Task to complete:
Count lines holding the string "drill" in the data that follows. Reply with one number only.

[Excerpts from a dataset]
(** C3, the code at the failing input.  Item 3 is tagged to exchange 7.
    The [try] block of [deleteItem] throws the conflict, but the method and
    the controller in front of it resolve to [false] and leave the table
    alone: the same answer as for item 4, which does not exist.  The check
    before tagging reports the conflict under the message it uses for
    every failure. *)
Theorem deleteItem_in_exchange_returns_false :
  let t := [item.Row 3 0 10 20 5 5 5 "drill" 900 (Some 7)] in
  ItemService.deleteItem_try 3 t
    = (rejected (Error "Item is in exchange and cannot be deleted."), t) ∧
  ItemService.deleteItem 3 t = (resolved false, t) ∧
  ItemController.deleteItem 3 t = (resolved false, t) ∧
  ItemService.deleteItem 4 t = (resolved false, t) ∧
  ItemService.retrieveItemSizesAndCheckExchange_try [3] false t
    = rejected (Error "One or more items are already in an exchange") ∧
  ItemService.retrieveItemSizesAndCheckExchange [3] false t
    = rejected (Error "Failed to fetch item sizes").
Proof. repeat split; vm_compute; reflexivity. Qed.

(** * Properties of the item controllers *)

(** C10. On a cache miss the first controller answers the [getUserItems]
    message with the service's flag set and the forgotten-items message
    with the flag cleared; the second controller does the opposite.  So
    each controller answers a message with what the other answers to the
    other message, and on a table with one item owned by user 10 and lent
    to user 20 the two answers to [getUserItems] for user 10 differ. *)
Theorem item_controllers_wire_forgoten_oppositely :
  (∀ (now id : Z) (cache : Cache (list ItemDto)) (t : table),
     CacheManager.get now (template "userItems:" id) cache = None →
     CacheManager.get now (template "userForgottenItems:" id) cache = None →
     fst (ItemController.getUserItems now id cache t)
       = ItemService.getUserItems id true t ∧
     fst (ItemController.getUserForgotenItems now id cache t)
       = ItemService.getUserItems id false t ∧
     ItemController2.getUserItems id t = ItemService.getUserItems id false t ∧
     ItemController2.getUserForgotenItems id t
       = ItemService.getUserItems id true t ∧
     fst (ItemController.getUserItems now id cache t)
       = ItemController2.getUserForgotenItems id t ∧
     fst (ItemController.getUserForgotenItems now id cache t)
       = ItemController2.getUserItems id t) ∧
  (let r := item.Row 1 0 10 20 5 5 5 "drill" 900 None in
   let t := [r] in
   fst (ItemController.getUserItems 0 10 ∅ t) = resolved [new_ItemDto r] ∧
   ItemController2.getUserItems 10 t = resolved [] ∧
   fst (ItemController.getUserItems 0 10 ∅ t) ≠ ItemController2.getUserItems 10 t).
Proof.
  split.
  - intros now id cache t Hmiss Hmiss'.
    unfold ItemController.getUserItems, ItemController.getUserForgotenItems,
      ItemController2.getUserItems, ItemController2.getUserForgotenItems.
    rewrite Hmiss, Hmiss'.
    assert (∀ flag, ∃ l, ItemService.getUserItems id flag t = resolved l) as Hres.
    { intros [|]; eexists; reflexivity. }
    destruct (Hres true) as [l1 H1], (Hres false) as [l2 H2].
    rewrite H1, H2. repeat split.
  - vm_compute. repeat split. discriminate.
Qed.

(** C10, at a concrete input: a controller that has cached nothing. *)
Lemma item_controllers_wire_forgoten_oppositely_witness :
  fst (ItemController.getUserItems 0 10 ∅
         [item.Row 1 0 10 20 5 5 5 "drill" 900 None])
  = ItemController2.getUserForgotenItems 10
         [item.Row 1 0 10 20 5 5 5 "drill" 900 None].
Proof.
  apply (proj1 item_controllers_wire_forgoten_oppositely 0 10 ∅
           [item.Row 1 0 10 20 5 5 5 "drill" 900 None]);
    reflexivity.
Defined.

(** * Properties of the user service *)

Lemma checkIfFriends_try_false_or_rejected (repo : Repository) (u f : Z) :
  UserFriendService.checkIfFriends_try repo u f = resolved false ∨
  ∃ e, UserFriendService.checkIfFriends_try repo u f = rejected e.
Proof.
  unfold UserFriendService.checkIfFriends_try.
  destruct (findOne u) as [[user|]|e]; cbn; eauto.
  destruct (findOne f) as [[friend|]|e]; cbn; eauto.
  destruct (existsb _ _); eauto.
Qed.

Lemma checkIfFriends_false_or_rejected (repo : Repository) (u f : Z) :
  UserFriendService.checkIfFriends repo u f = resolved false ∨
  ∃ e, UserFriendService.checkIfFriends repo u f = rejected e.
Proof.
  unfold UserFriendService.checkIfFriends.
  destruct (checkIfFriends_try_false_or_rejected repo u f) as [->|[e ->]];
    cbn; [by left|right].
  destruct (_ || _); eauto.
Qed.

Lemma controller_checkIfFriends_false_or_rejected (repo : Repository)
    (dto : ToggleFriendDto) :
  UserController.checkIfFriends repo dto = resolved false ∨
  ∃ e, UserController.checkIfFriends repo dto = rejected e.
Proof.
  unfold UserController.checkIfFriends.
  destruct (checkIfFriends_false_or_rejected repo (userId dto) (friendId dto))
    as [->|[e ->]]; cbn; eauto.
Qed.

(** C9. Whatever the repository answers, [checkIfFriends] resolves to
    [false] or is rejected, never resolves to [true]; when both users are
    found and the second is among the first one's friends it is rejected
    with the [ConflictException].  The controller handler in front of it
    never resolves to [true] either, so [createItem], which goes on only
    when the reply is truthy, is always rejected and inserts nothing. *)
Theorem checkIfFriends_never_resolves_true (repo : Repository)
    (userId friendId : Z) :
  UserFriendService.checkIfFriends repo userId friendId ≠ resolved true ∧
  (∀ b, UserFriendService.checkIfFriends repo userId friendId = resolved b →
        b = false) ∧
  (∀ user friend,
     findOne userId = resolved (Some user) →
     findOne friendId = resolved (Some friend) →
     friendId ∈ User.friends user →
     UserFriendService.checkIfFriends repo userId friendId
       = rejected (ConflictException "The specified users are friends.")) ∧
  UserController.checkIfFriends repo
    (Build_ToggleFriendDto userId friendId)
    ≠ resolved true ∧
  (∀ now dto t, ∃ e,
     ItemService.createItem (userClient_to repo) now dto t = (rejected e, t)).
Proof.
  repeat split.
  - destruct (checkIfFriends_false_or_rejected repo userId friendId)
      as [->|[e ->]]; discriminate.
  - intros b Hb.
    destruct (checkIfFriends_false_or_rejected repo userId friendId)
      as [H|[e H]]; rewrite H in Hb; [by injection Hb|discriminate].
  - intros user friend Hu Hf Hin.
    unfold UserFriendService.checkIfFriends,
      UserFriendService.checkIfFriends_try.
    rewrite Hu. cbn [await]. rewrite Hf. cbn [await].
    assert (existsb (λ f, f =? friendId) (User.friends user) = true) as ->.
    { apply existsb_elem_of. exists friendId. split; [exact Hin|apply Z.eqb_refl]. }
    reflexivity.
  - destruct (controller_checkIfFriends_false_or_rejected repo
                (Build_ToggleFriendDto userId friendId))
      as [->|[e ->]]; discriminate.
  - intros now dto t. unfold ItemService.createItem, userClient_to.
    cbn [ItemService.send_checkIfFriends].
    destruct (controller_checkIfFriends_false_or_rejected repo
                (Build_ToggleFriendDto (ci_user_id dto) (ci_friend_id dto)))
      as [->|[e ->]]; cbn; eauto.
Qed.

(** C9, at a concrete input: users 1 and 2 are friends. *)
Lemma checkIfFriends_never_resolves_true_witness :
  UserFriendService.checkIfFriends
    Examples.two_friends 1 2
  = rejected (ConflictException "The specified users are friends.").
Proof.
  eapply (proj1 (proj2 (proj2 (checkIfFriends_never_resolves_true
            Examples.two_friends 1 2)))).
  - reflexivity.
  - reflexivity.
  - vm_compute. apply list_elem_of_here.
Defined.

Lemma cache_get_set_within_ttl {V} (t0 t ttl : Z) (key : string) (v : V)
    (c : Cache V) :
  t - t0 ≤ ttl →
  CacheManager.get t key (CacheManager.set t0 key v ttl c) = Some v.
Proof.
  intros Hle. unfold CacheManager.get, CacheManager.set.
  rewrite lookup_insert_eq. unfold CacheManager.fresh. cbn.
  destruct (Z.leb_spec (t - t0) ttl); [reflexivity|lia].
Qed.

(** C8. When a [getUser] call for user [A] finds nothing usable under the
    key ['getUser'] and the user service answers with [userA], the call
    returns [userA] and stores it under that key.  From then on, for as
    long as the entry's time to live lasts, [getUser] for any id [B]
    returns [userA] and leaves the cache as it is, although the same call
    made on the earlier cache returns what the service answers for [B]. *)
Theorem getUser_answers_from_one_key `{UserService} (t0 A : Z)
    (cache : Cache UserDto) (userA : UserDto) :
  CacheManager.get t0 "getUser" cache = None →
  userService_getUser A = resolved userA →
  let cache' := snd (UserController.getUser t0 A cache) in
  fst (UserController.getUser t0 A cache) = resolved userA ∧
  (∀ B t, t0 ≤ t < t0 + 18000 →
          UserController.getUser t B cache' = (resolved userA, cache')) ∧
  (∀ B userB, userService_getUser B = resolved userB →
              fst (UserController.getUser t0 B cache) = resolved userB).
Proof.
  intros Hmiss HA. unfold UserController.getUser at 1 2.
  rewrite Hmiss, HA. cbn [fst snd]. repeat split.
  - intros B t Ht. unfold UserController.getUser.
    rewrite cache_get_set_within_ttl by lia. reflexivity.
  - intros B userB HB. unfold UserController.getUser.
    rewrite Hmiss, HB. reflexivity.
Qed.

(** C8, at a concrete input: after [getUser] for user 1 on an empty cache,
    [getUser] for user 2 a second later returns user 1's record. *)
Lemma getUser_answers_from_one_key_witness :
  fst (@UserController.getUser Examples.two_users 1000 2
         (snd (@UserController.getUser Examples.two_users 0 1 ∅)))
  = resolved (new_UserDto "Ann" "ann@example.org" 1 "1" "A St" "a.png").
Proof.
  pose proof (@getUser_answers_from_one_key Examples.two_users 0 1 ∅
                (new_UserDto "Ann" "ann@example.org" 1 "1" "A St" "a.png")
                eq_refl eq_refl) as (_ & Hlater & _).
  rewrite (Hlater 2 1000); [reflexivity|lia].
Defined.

--

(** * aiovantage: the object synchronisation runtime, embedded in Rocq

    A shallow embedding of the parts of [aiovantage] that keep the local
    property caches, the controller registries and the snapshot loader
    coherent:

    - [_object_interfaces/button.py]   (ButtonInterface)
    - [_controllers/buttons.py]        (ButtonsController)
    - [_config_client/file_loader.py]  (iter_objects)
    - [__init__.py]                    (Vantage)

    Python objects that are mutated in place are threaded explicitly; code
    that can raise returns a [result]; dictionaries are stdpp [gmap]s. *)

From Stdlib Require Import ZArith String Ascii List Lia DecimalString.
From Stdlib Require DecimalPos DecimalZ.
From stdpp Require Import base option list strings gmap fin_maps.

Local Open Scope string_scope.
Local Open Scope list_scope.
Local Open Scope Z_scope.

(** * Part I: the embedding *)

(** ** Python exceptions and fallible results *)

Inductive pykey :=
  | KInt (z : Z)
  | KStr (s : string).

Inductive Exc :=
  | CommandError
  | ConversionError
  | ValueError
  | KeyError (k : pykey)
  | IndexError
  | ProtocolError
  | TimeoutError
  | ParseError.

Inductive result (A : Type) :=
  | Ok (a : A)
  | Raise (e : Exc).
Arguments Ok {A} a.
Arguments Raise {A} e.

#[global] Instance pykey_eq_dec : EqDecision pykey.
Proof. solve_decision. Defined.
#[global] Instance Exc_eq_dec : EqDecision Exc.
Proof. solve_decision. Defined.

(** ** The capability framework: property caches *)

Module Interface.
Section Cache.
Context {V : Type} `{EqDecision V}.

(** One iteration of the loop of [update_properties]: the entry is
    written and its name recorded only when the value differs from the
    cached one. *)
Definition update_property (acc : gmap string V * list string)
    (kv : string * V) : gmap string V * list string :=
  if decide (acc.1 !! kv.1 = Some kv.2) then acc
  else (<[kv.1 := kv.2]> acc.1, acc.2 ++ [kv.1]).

Answer to this exercise:
5